EXTRACTED MATERIAL:
(** The preshared key of a peer is lost: the user has none, and the file that
    replaces the one on the machine does not ask for it. *)
Lemma psk_not_taken_over :
  let p := confWith [mkAWGServerPeer "alicekey=" "10.8.0.2/32" "psk="] in
  Contains (RenderServerAWGConf p) "PresharedKey = psk=" = true /\
  map ape_PresharedKey (parseAllPeers (RenderServerAWGConf p)) = ["psk="] /\
  Contains (RenderServerAWGConf (takenOver p)) "PresharedKey" = false.
Proof. vm_compute. auto. Qed.

(** A second take-over: every peer is a user already, none is made, and the
    file has no peers. *)
Lemma second_takeover_without_peers :
  let w := mkWorld (Some (Plain takeoverStore)) None None None [] None in
  let peers := map entryOf (filePeers ownConf) in
  let '(first, w1) := MaterializeAWGPeersAsUsers takeoverTime "n1" peers "" w in
  let '(second, w2) := MaterializeAWGPeersAsUsers takeoverTime "n1" peers "" w1 in
  first = Ok ["takeover-n1-alicekey"; "takeover-n1-bobkey12"] /\ second = Ok [] /\
  Contains (RenderServerAWGConf ownConf) "[Peer]" = true /\
  Contains (cf_content (RenderTakeoverAWGConf (importedConfig ownConf) [])) "[Peer]" = false.
Proof. vm_compute. auto. Qed.

(** Two peers whose keys begin with the same eight letters, whatever their case:
    the second gets no user, and is not in the new file. *)
Lemma similar_key_dropped :
  length (newPeers "n1" [] [mkAwgPeerEntry "" "" "AbCdEfGhIj=" "" "10.8.0.2/32"; mkAwgPeerEntry "" "" "abcdefghXY=" "" "10.8.0.3/32"]) = 1%nat.
Proof. reflexivity. Qed.

(** A server without junk packets: its headers are lost. *)
Lemma headers_lost_without_junk s : asc_JC s = 0 -> AwgServerConfigToAmnezia (Some s) = None.
Proof. intros H. unfold AwgServerConfigToAmnezia. by rewrite H. Qed.

(** Every AWG inbound gets the key of the same exit, whatever its interface. *)
Lemma backfill_ignores_interface :
  let exit_ n k := mkAwgExitConfig n n "" k "" "" "" ∅ in
  let res := zeroImportResult <| ir_ExitNodes := [exit_ "exit-a" "keyA"; exit_ "exit-b" "keyB"] |> in
  let ib t := zeroNodeInbound <| NodeInbound_Protocol := "awg" |> <| NodeInbound_Tag := t |> in
  map (fun t => NodeInbound_AWGClientPub (fst (backfillInbound res (ib t)))) ["exit-a"; "exit-b"] = ["keyA"; "keyA"].
Proof. reflexivity. Qed.
(* ===== verification/TakeoverDetect.v ===== *)
(** * TakeoverDetect: the VPN that runs on a node

    internal/takeover/detect.go.  What the node answers to a command is an
    argument: the output, the exit code and whether the command could be run. *)

From S2P Require Import Prelude GoStrings Model Codec ConfFields Caddy Json PeerSync Push BoxInstall JsonDecode TakeoverConvert.

(** ** Data *)

Record PanelInfo := mkPanelInfo { panel_Kind : string; panel_DBPath : string; panel_Service : string; panel_Active : bool }.

Record Detection := mkDetection {
  det_Type : string; det_ServiceName : string; det_IsActive : bool; det_IsEnabled : bool; det_ConfigPath : string; det_ConfigContent : string;
  det_Other : list string; det_Note : string; det_Panel : option PanelInfo }.
#[export] Instance eta_Detection : Eta Detection := fun r =>
  mkDetection (det_Type r) (det_ServiceName r) (det_IsActive r) (det_IsEnabled r) (det_ConfigPath r) (det_ConfigContent r) (det_Other r) (det_Note r) (det_Panel r).
Definition noDetection : Detection := mkDetection DetectedNone "" false false "" "" [] "" None.

Definition panelDBPath : string := "/etc/x-ui/x-ui.db".
Definition panelKindMarker : string := "/etc/x-ui/install-source".
Definition panelUnit : string := "x-ui".

Definition candidateServices : list (string * string) :=
  [("sing-box", DetectedSingBox); ("xray", DetectedXray); ("x-ui", DetectedXray); ("mtproxymax", DetectedMTProxy); ("mtg", DetectedMTProxy);
   ("telemt", DetectedMTProxy); ("awg-quick@awg0", DetectedAWG)].
Definition candidateConfigPaths : list (string * string) :=
  [("/etc/sing-box/config.json", DetectedSingBox); ("/usr/local/etc/sing-box/config.json", DetectedSingBox);
   ("/usr/local/etc/xray/config.json", DetectedXray); ("/usr/local/x-ui/bin/config.json", DetectedXray); ("/etc/xray/config.json", DetectedXray);
   ("/etc/mtg/mtg.conf", DetectedMTProxy); ("/etc/amnezia/amneziawg/awg0.conf", DetectedAWG)].

Record cfgHit := mkCfgHit { ch_kind : string; ch_path : string; ch_content : string }.
Record svcHit := mkSvcHit { sh_kind : string; sh_unit : string; sh_active : bool; sh_enabled : bool }.

(** [configForKind]. *)
Definition configForKind (hits : list cfgHit) (kind : string) : option cfgHit := List.find (fun h => ch_kind h == kind) hits.

(** [defaultUnitFor]. *)
Definition defaultUnitFor (kind : string) : string :=
  if kind == DetectedSingBox then "sing-box"
  else if kind == DetectedXray then "xray"
  else if kind == DetectedMTProxy then "mtg"
  else if kind == DetectedAWG then "awg-quick@awg0" else "".

(** ** The probes *)

Record Answer := mkAnswer { an_out : string; an_exit : Z; an_err : bool }.

Section probes.
Variable remote : string -> Answer.
Variable useSudo : bool.

Definition ask (cmd : string) : Answer := remote (if useSudo then "sudo " +:+ cmd else cmd).

Definition probeService (c : string * string) : option svcHit :=
  let active := TrimSpace (an_out (ask ("systemctl is-active " +:+ fst c +:+ " 2>/dev/null"))) == "active" in
  let enabled := TrimSpace (an_out (ask ("systemctl is-enabled " +:+ fst c +:+ " 2>/dev/null"))) == "enabled" in
  if active || enabled then Some (mkSvcHit (snd c) (fst c) active enabled) else None.

Definition probeConfig (c : string * string) : option cfgHit :=
  let a := ask ("cat " +:+ fst c +:+ " 2>/dev/null") in
  if (an_exit a =? 0) && (TrimSpace (an_out a) != "") then Some (mkCfgHit (snd c) (fst c) (an_out a)) else None.

Definition amneziaContainer (name : string) : bool :=
  HasPrefix name "amnezia-awg" || (name == "amnezia-wireguard") || HasPrefix name "amnezia-wireguard-".
Definition probeDocker : list cfgHit :=
  let a := ask "docker ps --format '{{.Names}}' 2>/dev/null" in
  if an_err a then []
  else match List.find amneziaContainer (map TrimSpace (Split newline (an_out a))) with
       | Some name => [mkCfgHit DetectedAWG ("docker:" +:+ name) "amnezia-docker"]
       | None => []
       end.

Definition probePanel : option PanelInfo :=
  let a := ask ("test -f " +:+ panelDBPath +:+ " && echo FOUND") in
  if (an_exit a =? 0) && Contains (an_out a) "FOUND" then
    let m := ask ("test -f " +:+ panelKindMarker +:+ " && echo LUCX") in
    let kind := if (an_exit m =? 0) && Contains (an_out m) "LUCX" then "lucx-ui" else "3x-ui" in
    Some (mkPanelInfo kind panelDBPath panelUnit (TrimSpace (an_out (ask ("systemctl is-active " +:+ panelUnit +:+ " 2>/dev/null"))) == "active"))
  else None.

(** ** The choice *)

(** Empty sing-box configurations, and a sing-box service without another, are
    no VPN. *)
Definition keepConfig (c : cfgHit) : bool := negb ((ch_kind c == DetectedSingBox) && negb (singBoxConfigConvertible (ch_content c))).
Definition keepService (cfgs : list cfgHit) (h : svcHit) : bool :=
  negb ((sh_kind h == DetectedSingBox) && negb (bool_decide (is_Some (configForKind cfgs DetectedSingBox)))).

(** A service, with the first configuration of its kind. *)
Definition ofService (cfgs : list cfgHit) (h : svcHit) (active enabled : bool) : Detection :=
  let d := noDetection <| det_Type := sh_kind h |> <| det_ServiceName := sh_unit h |> <| det_IsActive := active |> <| det_IsEnabled := enabled |> in
  match configForKind cfgs (sh_kind h) with
  | Some c => d <| det_ConfigPath := ch_path c |> <| det_ConfigContent := ch_content c |>
  | None => d
  end.
Definition choosePrimary (hits : list svcHit) (cfgs : list cfgHit) : Detection :=
  match List.find sh_active hits with
  | Some h => ofService cfgs h true (sh_enabled h)
  | None =>
      match hits with
      | h :: _ => ofService cfgs h false true
      | [] =>
          match cfgs with
          | c :: _ => noDetection <| det_Type := ch_kind c |> <| det_ConfigPath := ch_path c |> <| det_ConfigContent := ch_content c |>
                        <| det_ServiceName := defaultUnitFor (ch_kind c) |>
          | [] => noDetection
          end
      end
  end.

(** The other VPNs: the first of each kind. *)
Fixpoint others {A} (kind : A -> string) (text : A -> string) (seen : gset string) (l : list A) : list string * gset string :=
  match l with
  | [] => ([], seen)
  | x :: l' =>
      if bool_decide (kind x ∈ seen) then others kind text seen l'
      else let '(ts, seen) := others kind text ({[kind x]} ∪ seen) l' in (text x :: ts, seen)
  end.

Definition scaffoldNote : string :=
  "Only empty/minimal sing-box found (angry-box deploy scaffold). Nothing to take over — add inbounds or capture a foreign VPN (xray/AWG/MTProxy).".
Definition nothingNote : string := "No existing VPN detected. Use Install to deploy sing-box from scratch.".

(** [DetectVPN], once connected. *)
Definition DetectVPN : Detection :=
  let hits0 := omap probeService candidateServices in
  let cfgs0 := omap probeConfig candidateConfigPaths ++ probeDocker in
  let cfgs := List.filter keepConfig cfgs0 in
  let hits := List.filter (keepService cfgs) hits0 in
  let skipped := negb (forallb keepConfig cfgs0) || negb (forallb (keepService cfgs) hits0) in
  let d := choosePrimary hits cfgs in
  let '(o1, seen) := others sh_kind (fun h => sh_kind h +:+ " (" +:+ sh_unit h +:+ ")") {[det_Type d]} hits in
  let '(o2, seen) := others ch_kind (fun c => ch_kind c +:+ " config at " +:+ ch_path c) seen cfgs in
  let o3 := if skipped && negb (bool_decide (DetectedSingBox ∈ seen)) then ["singbox (empty/minimal config — skipped)"] else [] in
  d <| det_Other := o1 ++ o2 ++ o3 |>
    <| det_Note := if det_Type d == DetectedNone then (if skipped then scaffoldNote else nothingNote) else "" |>
    <| det_Panel := probePanel |>.
End probes.

(** ** Examples *)

(** A node with the panel's sing-box, and with Xray when [xray]. *)
Definition foreignNode (xray : bool) (cmd : string) : Answer :=
  let asked c := cmd == c in
  if asked "systemctl is-active sing-box 2>/dev/null" then mkAnswer "active" 0 false
  else if asked "cat /etc/sing-box/config.json 2>/dev/null" then mkAnswer (marshal minimalConfig) 0 false
  else if xray && asked "systemctl is-active xray 2>/dev/null" then mkAnswer "active" 0 false
  else mkAnswer "" 1 true.

(** The minimal configuration of the installer is not a VPN; Xray beside it is. *)
Example scaffold_skipped :
  map (fun xray => det_Type (DetectVPN (foreignNode xray) false)) [false; true] = [DetectedNone; DetectedXray].
Proof. vm_compute. reflexivity. Qed.

(** A server of the panel's own: the kernel interface it deployed is taken for a
    foreign one. *)
Lemma own_awg_detected :
  let node cmd := if cmd == "systemctl is-active awg-quick@awg0 2>/dev/null" then mkAnswer "active" 0 false else mkAnswer "" 1 true in
  det_Type (DetectVPN node false) = DetectedAWG.
Proof. vm_compute. reflexivity. Qed.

EXERCISE: Your answer must consist of every line in the listing that contains "keyA".

EXERCISE RESULT:
  let res := zeroImportResult <| ir_ExitNodes := [exit_ "exit-a" "keyA"; exit_ "exit-b" "keyB"] |> in
  map (fun t => NodeInbound_AWGClientPub (fst (backfillInbound res (ib t)))) ["exit-a"; "exit-b"] = ["keyA"; "keyA"].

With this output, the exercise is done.